“Not at all; there is no mystery about it. I get £120 for every performance, plus one-third of the receipts, which makes on the average a total of £240. Oh! I was forgetting: I am allowed £40 a week for hotel expenses.”

In accordance with her programme, Sarah left on January 23 for her second tour in America. She followed the route given above, with the exception of Mexico and Havana, which she omitted. She was enthusiastically applauded almost everywhere. In Australia the excitement rose to a frenzy. Sydney was decorated with flags in her honour; she was received by members of the Colonial Cabinet; the horses were taken out of her carriage, she was borne in triumph, and official receptions were organized for her. At Sydney she appeared for the first time in Pauline Blanchard, by MM. Darmont and Humblot. On this occasion she also played La Dame de Chalant—a piece that has not yet been seen in France.

As Izeïl.

During her absence there was some talk of her returning to the House of Molière for the creation of La Reine Juana, by M. Parodi, the author of Rome Vaincue, in which she had scored so many triumphs. Her own plans, however, were different. She wanted to make her dream a reality: to be her own mistress and to work on her own account. Thus, barely a month after her return to Paris in May 1892, she set off for London, returned to France, and started again on a tour through Russia and the Continental cities, such as Vienna, Copenhagen, Christiania, etc. It would take too long to record the triumph she scored in this wild gallop across Europe. Back in Paris in March 1893, she immediately began to prepare for another tour in South America. On the 28th May she played Phèdre at the Vaudeville in aid of the funds of the Pouponnière, a charitable organization under the presidency of Mme. Georges Charpentier, wife of the well-known publisher. On the 24th May, through her American impresarii, Messrs. Abbey and Grau, she purchased the Renaissance theatre. Then came her tour through South America; dazzling success, big takings, and back to Paris.

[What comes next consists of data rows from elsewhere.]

Definition postorder_to_inorder (node : Z) : result E Z :=
  let '(node, bitmap) := postorder_loop 64 node U64_MAX 0 in
  let level := node mod 2 ^ 32 in
  let? pos := checked_shr bitmap level in
  from_level_and_pos level pos.

Definition to_postorder_index (self : Z) : result E Z := inorder_to_postorder self.
End positions.

Definition from_postorder_index (index : Z) : anyhow Z :=
  let? _ := ensure (index <? bnot 64 0) "node index is invalid (equal to 2^64 - 1)" in
  postorder_to_inorder index.

(** ** Levels *)

(** The node at a level, counted from the left *)
Definition node (l q : Z) : Z := q * 2 ^ (l + 1) + (2 ^ l - 1).

(** The nodes that the navigation functions accept, other than the one at level 63 *)
Definition wf_node (l q : Z) : Prop := 0 <= l /\ 0 <= q /\ node l q < 2 ^ 64 - 2.

Lemma pow2_succ l : 0 <= l -> 2 ^ (l + 1) = 2 * 2 ^ l.
Proof. intros Hl. rewrite Z.pow_add_r by lia. lia. Qed.

Lemma pow2_pos l : 0 <= l -> 0 < 2 ^ l.
Proof. intros. by apply Z.pow_pos_nonneg. Qed.

Lemma node_nonneg l q : 0 <= l -> 0 <= q -> 0 <= node l q.
Proof. intros Hl Hq. unfold node. pose proof (pow2_pos l Hl). pose proof (pow2_pos (l + 1)). nia. Qed.

Lemma node_testbit l q i :
  0 <= l -> 0 <= i ->
  Z.testbit (node l q) i = if i <? l then true else if i =? l then false else Z.testbit q (i - l - 1).
Proof.
  intros Hl Hi. unfold node. pose proof (pow2_pos l Hl) as Hp. pose proof (pow2_succ l Hl) as Hs.
  destruct (Z.ltb_spec i (l + 1)) as [Hlt | Hge].
  - rewrite <- (Z.mod_pow2_bits_low _ (l + 1)) by lia. rewrite Z.add_comm, Z.mod_add, Z.mod_small by lia.
    replace (2 ^ l - 1) with (Z.ones l) by (rewrite Z.ones_equiv; lia).
    destruct (Z.ltb_spec i l); [by rewrite Z.ones_spec_low by lia |].
    rewrite Z.ones_spec_high by lia. by destruct (Z.eqb_spec i l); [| lia].
  - replace i with (i - (l + 1) + (l + 1)) at 1 by lia. rewrite <- Z.div_pow2_bits by lia.
    rewrite Z.div_add_l, (Z.div_small (2 ^ l - 1)), Z.add_0_r by lia.
    destruct (Z.ltb_spec i l); [lia |]. destruct (Z.eqb_spec i l); [lia |]. f_equal. lia.
Qed.

(** Every index but the last is a node. *)
Lemma node_exists p : 0 <= p -> exists l q, 0 <= l /\ 0 <= q /\ p = node l q.
Proof.
  intros Hp. pattern p. apply (Zlt_0_ind (fun p => exists l q, 0 <= l /\ 0 <= q /\ p = node l q)); [| done].
  clear p Hp. intros p IH Hp. destruct (Z.even p) eqn:He.
  - apply Z.even_spec in He as [q ->]. exists 0, q. unfold node. simpl. lia.
  - rewrite <- Z.negb_odd in He. apply negb_false_iff in He. apply Z.odd_spec in He as [m ->].
    destruct (IH m) as (l & q & Hl & Hq & ->); [lia |]. exists (l + 1), q. split; [lia |]. split; [done |].
    unfold node. rewrite (pow2_succ (l + 1)), (pow2_succ l) by lia. lia.
Qed.

Lemma pow2_testbit l i : 0 <= l -> Z.testbit (2 ^ l) i = (i =? l).
Proof. intros Hl. rewrite Z.pow2_bits_eqb by done. by rewrite Z.eqb_sym. Qed.

Lemma testbit_odd_pred q j : 0 < j -> Z.testbit (2 * q + 1) j = Z.testbit q (j - 1).
Proof. intros Hj. rewrite <- (Z.testbit_odd_succ q (j - 1)) by lia. f_equal. lia. Qed.

Lemma node_level_bound l q : 0 <= l -> 0 <= q -> node l q < 2 ^ 64 - 1 -> l < 64.
Proof.
  intros Hl Hq Hn. unfold node in Hn. pose proof (pow2_pos (l + 1)).
  destruct (Z.ltb_spec l 64); [done |]. pose proof (Z.pow_le_mono_r 2 64 l). lia.
Qed.

Lemma isolate_node l q :
  0 <= l -> 0 <= q -> node l q < 2 ^ 64 - 1 -> isolate_rightmost_zero_bit (node l q) = 2 ^ l.
Proof.
  intros Hl Hq Hn. pose proof (node_level_bound l q Hl Hq Hn) as Hl64. pose proof (node_nonneg l q Hl Hq).
  unfold isolate_rightmost_zero_bit, overflowing_add. cbn [fst].
  rewrite Z.mod_small by lia.
  apply Z.bits_inj'. intros i Hi. rewrite Z.land_spec, pow2_testbit by done.
  assert (node l q + 1 = 2 ^ l * (2 * q + 1)) as ->
    by (unfold node; rewrite pow2_succ by lia; lia).
  destruct (Z.ltb_spec i 64) as [Hi64 | Hi64].
  - rewrite bnot_testbit by (try split; lia). rewrite node_testbit by done.
    rewrite Z.mul_comm, <- Z.shiftl_mul_pow2 by done. rewrite Z.shiftl_spec by done.
    destruct (Z.ltb_spec i l); [by destruct (Z.eqb_spec i l); [lia |] |].
    destruct (Z.eqb_spec i l) as [-> |]; [by rewrite Z.sub_diag, Z.testbit_odd_0 |].
    rewrite testbit_odd_pred by lia. by destruct (Z.testbit q (i - l - 1)).
  - destruct (Z.eqb_spec i l); [lia |]. apply andb_false_intro1.
    apply (proj2 (proj1 (is_word_testbit 64 (bnot 64 (node l q)) ltac:(lia)) ltac:(unfold is_word, bnot; lia))). lia.
Qed.

Lemma land_pow2_neg l q : 0 <= l -> Z.land (2 ^ l * (2 * q + 1)) (- (2 ^ l * (2 * q + 1))) = 2 ^ l.
Proof.
  intros Hl. apply Z.bits_inj'. intros i Hi. rewrite Z.land_spec, pow2_testbit by done.
  rewrite <- Z.mul_opp_r. rewrite !(Z.mul_comm (2 ^ l)), <- !Z.shiftl_mul_pow2 by done.
  rewrite !Z.shiftl_spec by done.
  destruct (Z.ltb_spec i l).
  { rewrite !(Z.testbit_neg_r _ (i - l)) by lia. by destruct (Z.eqb_spec i l); [lia |]. }
  replace (- (2 * q + 1)) with (2 * (- q - 1) + 1) by lia.
  destruct (Z.eqb_spec i l) as [-> |]; [by rewrite Z.sub_diag, !Z.testbit_odd_0 |].
  rewrite !testbit_odd_pred by lia.
  replace (- q - 1) with (Z.lnot q) by (unfold Z.lnot; lia). rewrite Z.lnot_spec by lia.
  by destruct (Z.testbit q (i - l - 1)).
Qed.

Lemma trailing_zeros_odd l q : 0 <= l -> trailing_zeros64 (2 ^ l * (2 * q + 1)) = l.
Proof.
  intros Hl. pose proof (pow2_pos l Hl). unfold trailing_zeros64.
  destruct (Z.eqb_spec (2 ^ l * (2 * q + 1)) 0) as [E |]; [apply Z.eq_mul_0 in E; lia |]. rewrite land_pow2_neg by done. by apply Z.log2_pow2.
Qed.

Lemma level_node l q : 0 <= l -> 0 <= q -> node l q < 2 ^ 64 - 1 -> level (node l q) = l.
Proof.
  intros Hl Hq Hn. pose proof (node_level_bound l q Hl Hq Hn). unfold level, bnot.
  replace (2 ^ 64 - 1 - node l q) with (2 ^ l * (2 * (2 ^ (63 - l) - q - 1) + 1)); [by apply trailing_zeros_odd |].
  assert (2 ^ 64 = 2 ^ l * (2 * 2 ^ (63 - l))) as ->.
  { rewrite <- pow2_succ, <- Z.pow_add_r by lia. f_equal. lia. }
  unfold node. rewrite pow2_succ by lia. lia.
Qed.

(** ** Navigation *)

Lemma shl_pow2 l n : 0 <= l -> 0 <= n -> l + n < 64 -> shl 64 (2 ^ l) n = 2 ^ (l + n).
Proof.
  intros Hl Hn Hln. unfold shl. rewrite Z.shiftl_mul_pow2, <- Z.pow_add_r by done.
  apply Z.mod_small. split; [apply Z.lt_le_incl, pow2_pos; lia | apply Z.pow_lt_mono_r; lia].
Qed.

Lemma in_tree_spec p : in_tree p = true <-> p < 2 ^ 64 - 2.
Proof. unfold in_tree, U64_MAX. rewrite Z.ltb_lt. lia. Qed.

Lemma node_word l q : wf_node l q -> is_word 64 (node l q) /\ l < 64.
Proof.
  intros (Hl & Hq & Hn). split; [split; [by apply node_nonneg | lia] |].
  apply (node_level_bound l q); [done.. | lia].
Qed.

Lemma node_high_bits l q i : wf_node l q -> 64 <= i -> Z.testbit q (i - l - 1) = false.
Proof.
  intros Hwf Hi. destruct (node_word l q Hwf) as [Hw Hl64]. destruct Hwf as (Hl & Hq & Hn).
  pose proof (proj2 (proj1 (is_word_testbit 64 (node l q) ltac:(lia)) Hw) i Hi) as Hb.
  rewrite node_testbit in Hb by lia. destruct (Z.ltb_spec i l); [lia |]. by destruct (Z.eqb_spec i l); [lia |].
Qed.

(** Comparing two words bit by bit, the low 64 and the others *)
Lemma bits_split_64 x y :
  (forall i, 0 <= i < 64 -> Z.testbit x i = Z.testbit y i) ->
  (forall i, 64 <= i -> Z.testbit x i = Z.testbit y i) -> x = y.
Proof. intros Hlow Hhigh. apply Z.bits_inj'. intros i Hi. destruct (Z.ltb_spec i 64); auto. Qed.

Lemma bnot_pow2_bits n i : 0 <= n -> 0 <= i < 64 -> Z.testbit (bnot 64 (2 ^ n mod 2 ^ 64)) i = negb (i =? n).
Proof.
  intros Hn Hi. rewrite bnot_testbit by (try apply Z.mod_pos_bound; lia).
  by rewrite Z.mod_pow2_bits_low, pow2_testbit by lia.
Qed.

Lemma bnot_high_bits x i : is_word 64 x -> 64 <= i -> Z.testbit (bnot 64 x) i = false.
Proof.
  intros Hx Hi. refine (proj2 (proj1 (is_word_testbit 64 (bnot 64 x) ltac:(lia)) _) i Hi).
  unfold is_word, bnot in *. lia.
Qed.

Lemma mod_word x : is_word 64 (x mod 2 ^ 64).
Proof. apply Z.mod_pos_bound. lia. Qed.

Lemma shl_isolate l q : wf_node l q -> shl 64 (isolate_rightmost_zero_bit (node l q)) 1 = 2 ^ (l + 1) mod 2 ^ 64.
Proof.
  intros (Hl & Hq & Hn). rewrite isolate_node by lia. unfold shl. by rewrite Z.shiftl_mul_pow2, <- Z.pow_add_r by lia.
Qed.

Ltac cmp_bits :=
  repeat match goal with
  | |- context [?a <? ?b] => destruct (Z.ltb_spec a b); try lia
  | |- context [?a =? ?b] => destruct (Z.eqb_spec a b); try lia
  end.

Lemma half_testbit q i : 0 <= i -> Z.testbit (q / 2) i = Z.testbit q (i + 1).
Proof. intros. rewrite <- Z.div2_div, Z.div2_spec, Z.shiftr_spec by done. done. Qed.

Lemma double_testbit q b i : 0 <= i -> Z.testbit (2 * q + Z.b2z b) i = if i =? 0 then b else Z.testbit q (i - 1).
Proof.
  intros. destruct (Z.eqb_spec i 0) as [-> |].
  - rewrite Z.add_comm. by rewrite Z.add_b2z_double_bit0.
  - replace i with (Z.succ (i - 1)) at 1 by lia. by rewrite Z.testbit_succ_r by lia.
Qed.

Lemma parent_node {E} l q : wf_node l q -> @parent E (node l q) = Ok (node (l + 1) (q / 2)).
Proof.
  intros Hwf. pose proof (node_word l q Hwf) as [Hw Hl64]. unfold parent.
  rewrite (proj2 (in_tree_spec _)) by apply Hwf. cbn. f_equal. rewrite shl_isolate by done.
  pose proof Hwf as (Hl & Hq & Hn). rewrite isolate_node by lia. apply bits_split_64; intros i Hi.
  - rewrite Z.land_spec, Z.lor_spec, bnot_pow2_bits, pow2_testbit, !node_testbit by lia.
    cmp_bits; cbn; try done.
    rewrite half_testbit, orb_false_r, andb_true_r by lia. f_equal. lia.
  - rewrite Z.land_spec, bnot_high_bits, andb_false_r, node_testbit by (try apply mod_word; lia).
    cmp_bits; try done. rewrite half_testbit by lia.
    rewrite <- (node_high_bits l q i) by done. f_equal. lia.
Qed.

Lemma is_leaf_node l q : 0 <= l -> is_leaf (node l q) = (l =? 0).
Proof.
  intros Hl. unfold is_leaf. assert (Z.land (node l q) 1 = Z.b2z (Z.testbit (node l q) 0)) as ->.
  { change 1 with (Z.ones 1). rewrite Z.land_ones, Z.bit0_mod by lia. done. }
  rewrite node_testbit by lia. destruct (Z.eqb_spec l 0) as [-> |]; [done |]. destruct (Z.ltb_spec 0 l); [done | lia].
Qed.

Definition dir_bit (d : NodeDirection) : bool := match d with Left => false | Right => true end.

(** The children of an inner node *)
Lemma child_node {E} l q d :
  wf_node l q -> 0 < l -> @child E (node l q) d = Ok (node (l - 1) (2 * q + Z.b2z (dir_bit d))).
Proof.
  intros Hwf Hl0. pose proof (node_word l q Hwf) as [Hw Hl64]. pose proof Hwf as (Hl & Hq & Hn). unfold child.
  rewrite is_leaf_node, (proj2 (Z.eqb_neq l 0)), (proj2 (in_tree_spec _)) by lia. cbn [negb rust_assert result_bind].
  f_equal. rewrite isolate_node by lia. unfold shr. rewrite Z.shiftr_div_pow2 by lia.
  replace (2 ^ l / 2 ^ 1) with (2 ^ (l - 1) mod 2 ^ 64).
  2:{ rewrite Z.mod_small by (split; [apply Z.lt_le_incl, pow2_pos | apply Z.pow_lt_mono_r]; lia).
      rewrite <- Z.pow_sub_r by lia. done. }
  apply bits_split_64; intros i Hi.
  - rewrite Z.land_spec, Z.lor_spec, bnot_pow2_bits, !node_testbit by lia.
    assert (Z.testbit match d with Left => 0 | Right => 2 ^ l end i = dir_bit d && (i =? l)) as ->.
    { destruct d; cbn; [apply Z.testbit_0_l | by apply pow2_testbit]. }
    cmp_bits; cbn; rewrite ?andb_true_r, ?andb_false_r, ?orb_false_r; try done; rewrite double_testbit by lia; cmp_bits.
    + done.
    + f_equal. lia.
  - rewrite Z.land_spec, bnot_high_bits, andb_false_r, node_testbit by (try apply mod_word; lia).
    cmp_bits. rewrite double_testbit by lia. cmp_bits.
    rewrite <- (node_high_bits l q i) by done. f_equal. lia.
Qed.

Lemma left_right_child_node {E} l q :
  wf_node l q -> 0 < l ->
  @left_child E (node l q) = Ok (node (l - 1) (2 * q)) /\ @right_child E (node l q) = Ok (node (l - 1) (2 * q + 1)).
Proof.
  intros Hwf Hl. unfold left_child, right_child. rewrite is_leaf_node, (proj2 (Z.eqb_neq l 0)) by lia.
  cbn [negb rust_assert result_bind]. rewrite !child_node by done. cbn. by rewrite Z.add_0_r.
Qed.

Lemma land_pow2_eqb x n : 0 <= n -> (Z.land x (2 ^ n) =? 0) = negb (Z.testbit x n).
Proof.
  intros Hn. destruct (Z.testbit x n) eqn:Hb; cbn.
  - apply Z.eqb_neq. intros H. apply (f_equal (fun y => Z.testbit y n)) in H.
    rewrite Z.land_spec, Hb, pow2_testbit, Z.eqb_refl, Z.testbit_0_l in H by done. done.
  - apply Z.eqb_eq. apply Z.bits_inj'. intros i Hi. rewrite Z.land_spec, pow2_testbit, Z.testbit_0_l by done.
    destruct (Z.eqb_spec i n) as [-> |]; [by rewrite Hb | apply andb_false_r].
Qed.

Lemma top_level_zero q : wf_node 63 q -> q = 0.
Proof. intros (Hl & Hq & Hn). unfold node in Hn. simpl in Hn. lia. Qed.

Lemma is_left_child_node {E} l q : wf_node l q -> @is_left_child E (node l q) = Ok (Z.even q).
Proof.
  intros Hwf. pose proof (node_word l q Hwf) as [Hw Hl64]. unfold is_left_child.
  rewrite (proj2 (in_tree_spec _)) by apply Hwf. cbn [rust_assert result_bind]. f_equal. rewrite shl_isolate by done.
  destruct (Z.eqb_spec l 63) as [-> | Hne].
  - by rewrite (top_level_zero q Hwf).
  - pose proof Hwf as (Hl & Hq & Hn).
    rewrite Z.mod_small by (split; [apply Z.lt_le_incl, pow2_pos | apply Z.pow_lt_mono_r]; lia).
    rewrite land_pow2_eqb, node_testbit by lia. cmp_bits.
    replace (l + 1 - l - 1) with 0 by lia. by rewrite Z.bit0_odd, Z.negb_odd.
Qed.

Lemma lxor_1_testbit q i : 0 <= i -> Z.testbit (Z.lxor q 1) i = if i =? 0 then negb (Z.testbit q i) else Z.testbit q i.
Proof.
  intros Hi. rewrite Z.lxor_spec. change 1 with (2 ^ 0). rewrite pow2_testbit by lia.
  destruct (Z.eqb_spec i 0), (Z.testbit q i); done.
Qed.

Lemma sibling_node {E} l q : wf_node l q -> l < 63 -> @sibling E (node l q) = Ok (node l (Z.lxor q 1)).
Proof.
  intros Hwf Hl63. pose proof Hwf as (Hl & Hq & Hn). unfold sibling.
  rewrite (proj2 (in_tree_spec _)) by done. cbn [rust_assert result_bind]. f_equal. rewrite shl_isolate by done.
  rewrite Z.mod_small by (split; [apply Z.lt_le_incl, pow2_pos | apply Z.pow_lt_mono_r]; lia).
  apply Z.bits_inj'. intros i Hi. rewrite Z.lxor_spec, pow2_testbit, !node_testbit by lia.
  cmp_bits; rewrite ?xorb_false_r; try done; rewrite lxor_1_testbit by lia; cmp_bits; [| done].
  by rewrite xorb_true_r.
Qed.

Mme. Sarah Bernhardt in her entrance-hall.

Sarah Bernhardt was now at length installed in her own theatre, which she was to make her own in every sense, and which was destined to be for several years to come the scene of the finest experiments in dramatic art in all Paris—experiments carried out with a lavish disregard for everything except the interests of art. On the 6th November she opened the Renaissance with a four-act drama by M. Jules Lemaître, Les Rois.

As one critic expressed it, the Renaissance was not a shop but almost a temple!

At last, exclaims M. Sarcey, we have seen the great and only Sarah again, and the Renaissance, under her management, has opened its doors with Les Rois. How splendid she was, and how she reminded us of the Sarah of her best days!